* **Your objective**
Look through the lines below for the word "Hsame", and copy every line that has it.

* **Given entries**
(** C25: Stop strings are found exactly. For a request without [min_tokens] whose text contains no stop
    string yet, and any new tokens that the tokenizer can decode: [update] reports a stop string
    if and only if the text with all the new tokens contains one - however the strings
    are split over tokens and steps.  It then reports the first of the listed strings that
    occurs, and the text ends right before (or, if they are to be included, right after) its first
    occurrence; otherwise the text is kept whole.  All the new tokens are
    recorded in both cases.  What was sent of the text stays its beginning: the cut is
    in what was held back. *)
Theorem stop_strings_exact d new_token_ids stop_terminated new x
  (Hmin : min_tokens d = 0) (Hok : stops_ok d) (Hno : no_stop d) (Hlen : prompt_len d <= zlen (token_ids d))
  (Hdec : decode_text (decoded_ids new_token_ids stop_terminated d) (token_ids d) (decoder d) = (Ok new, x)) :
  exists r d', update new_token_ids stop_terminated d = (Ok r, d') /\ token_ids d' = token_ids d ++ new_token_ids /\
    let full := output_text d ++ new in
    match r with
    | None => output_text d' = full /\ no_stop d'
    | Some s => exists l1 l2 i, stop d = l1 ++ s :: l2 /\ Forall (fun s' => forall j, ~ occurs_at s' full j) l1
        /\ first_at s full i /\ output_text d' = take (Z.to_nat (cut_at (include_stop_str_in_output d) s i)) full
    end
    /\ forall sent, buffer_ok d -> is_sent d sent -> held_back d -> is_sent d' sent /\ exists rest, output_text d' = sent ++ rest.
Proof.
  pose proof (update_spec new_token_ids stop_terminated d Hok) as H0. rewrite Hdec in H0.
  destruct H0 as (r & d' & off & Hu & Hsame & _ & _ & Htok & Hoff & Hoff0 & Hr). specialize (Hoff0 Hmin). subst off.
  exists r, d'. split; [done|]. split; [done|]. cbv zeta. split.
  2: { intros sent Hb Hs Hh. destruct (update_keeps_sent _ _ _ _ _ sent Hu Hok Hb Hs Hh) as [Hs' _]. split; [done|]. destruct Hs' as [-> _].
    eexists. symmetry. apply take_drop. }
  set (full := output_text d ++ new) in *.
  assert (forall s, s ∈ stop d -> none_after (zlen (output_text d)) full s -> forall i, ~ occurs_at s full i) as Hnone.
  { intros s Hs Hn i Hi. pose proof (Hn i Hi). unfold full in Hi. apply occurs_app_l in Hi; [|done]. unfold no_stop in Hno. rewrite Forall_forall in Hno. by apply (Hno s Hs i). }
  destruct Hsame as (Hp & Hst & Hm & _). destruct r as [s|].
  - destruct Hr as (i & (l1 & l2 & El & Hl1 & Ho & Hend & Hf) & Ht). exists l1, l2, i. split; [done|]. split; [|split; [split; [done|]|done] ].
    + rewrite Forall_forall in *. intros s' Hs'. apply Hnone; [|by apply Hl1]. rewrite El. apply elem_of_app. by left.
    + intros j Hj. apply Hf; [done|]. destruct (decide (j + zlen s <= zlen (output_text d))) as [Hle|]; [|lia]. exfalso.
      unfold full in Hj. apply occurs_app_l in Hj; [|done]. unfold no_stop in Hno. rewrite Forall_forall in Hno. apply (Hno s) in Hj; [done|].
      rewrite El. apply elem_of_app. right. by left.
  - destruct Hr as [Ht Hn]. split; [done|]. unfold no_stop. rewrite Ht, Hst. rewrite Forall_forall. intros s Hs. apply Hnone; [done|].
    destruct new_token_ids as [|t0 ts].
    + rewrite decoded_nil in Hdec. injection Hdec as <- <-.
      intros i Hi. unfold full in Hi. rewrite app_nil_r in Hi. apply occurs_bounds in Hi. lia.
    + assert (min_tokens d < num_output_tokens d') as Hnum.
      { unfold num_output_tokens. rewrite Htok, Hp, zlen_app, zlen_cons. pose proof (zlen_nonneg ts). lia. }
      specialize (Hn Hnum). rewrite Forall_forall in Hn. by apply Hn.
Qed.

Lemma next_text_sent finished d sent : buffer_ok d -> is_sent d sent -> (finished = false -> held_back d) ->
  exists t d', get_next_output_text finished true d = (Ok t, d') /\ is_sent d' (sent ++ t) /\ same_params d d'
    /\ output_text d' = output_text d /\ token_ids d' = token_ids d /\ decoder d' = decoder d
    /\ if finished then sent ++ t = output_text d else held_back d'.
Proof.
  intros [Hb0 _] [-> Hoff] Hheld. unfold get_next_output_text, gets, id, mbind, M_bind. cbn [negb].
  set (buffer := if finished then 0 else stop_buffer_length d). set (len := zlen (output_text d) - buffer). set (o := last_output_text_offset d) in *.
  assert (0 <= buffer) as Hbuf by (unfold buffer; destruct finished; lia).
  destruct (Z.ltb_spec o len) as [Hlt|Hge].
  - unfold modify, mret, M_ret. exists (py_slice (output_text d) o len), (set_offset len d).
    rewrite py_slice_nonneg by (unfold len; lia).
    assert (take (Z.to_nat o) (output_text d) ++ take (Z.to_nat (len - o)) (drop (Z.to_nat o) (output_text d)) = take (Z.to_nat len) (output_text d)) as ->.
    { replace (Z.to_nat len) with (Z.to_nat o + Z.to_nat (len - o))%nat by lia. apply take_take_drop. }
    split; [done|]. split; [split; [done|cbn [set_offset last_output_text_offset output_text]; unfold len; lia]|]. do 4 (split; [done|]).
    destruct finished; [|right; cbn [set_offset last_output_text_offset output_text stop_buffer_length]; unfold len, buffer; lia].
    rewrite take_ge; [done|]. unfold len, buffer, zlen. lia.
  - unfold mret, M_ret. exists [], d. rewrite app_nil_r. split; [done|]. split; [by split|]. do 4 (split; [done|]).
    destruct finished; [|by apply Hheld]. rewrite take_ge; [done|]. unfold len, buffer, zlen in *. lia.
Qed.
End update.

* **Response for this exercise**
  destruct H0 as (r & d' & off & Hu & Hsame & _ & _ & Htok & Hoff & Hoff0 & Hr). specialize (Hoff0 Hmin). subst off.
  destruct Hsame as (Hp & Hst & Hm & _). destruct r as [s|].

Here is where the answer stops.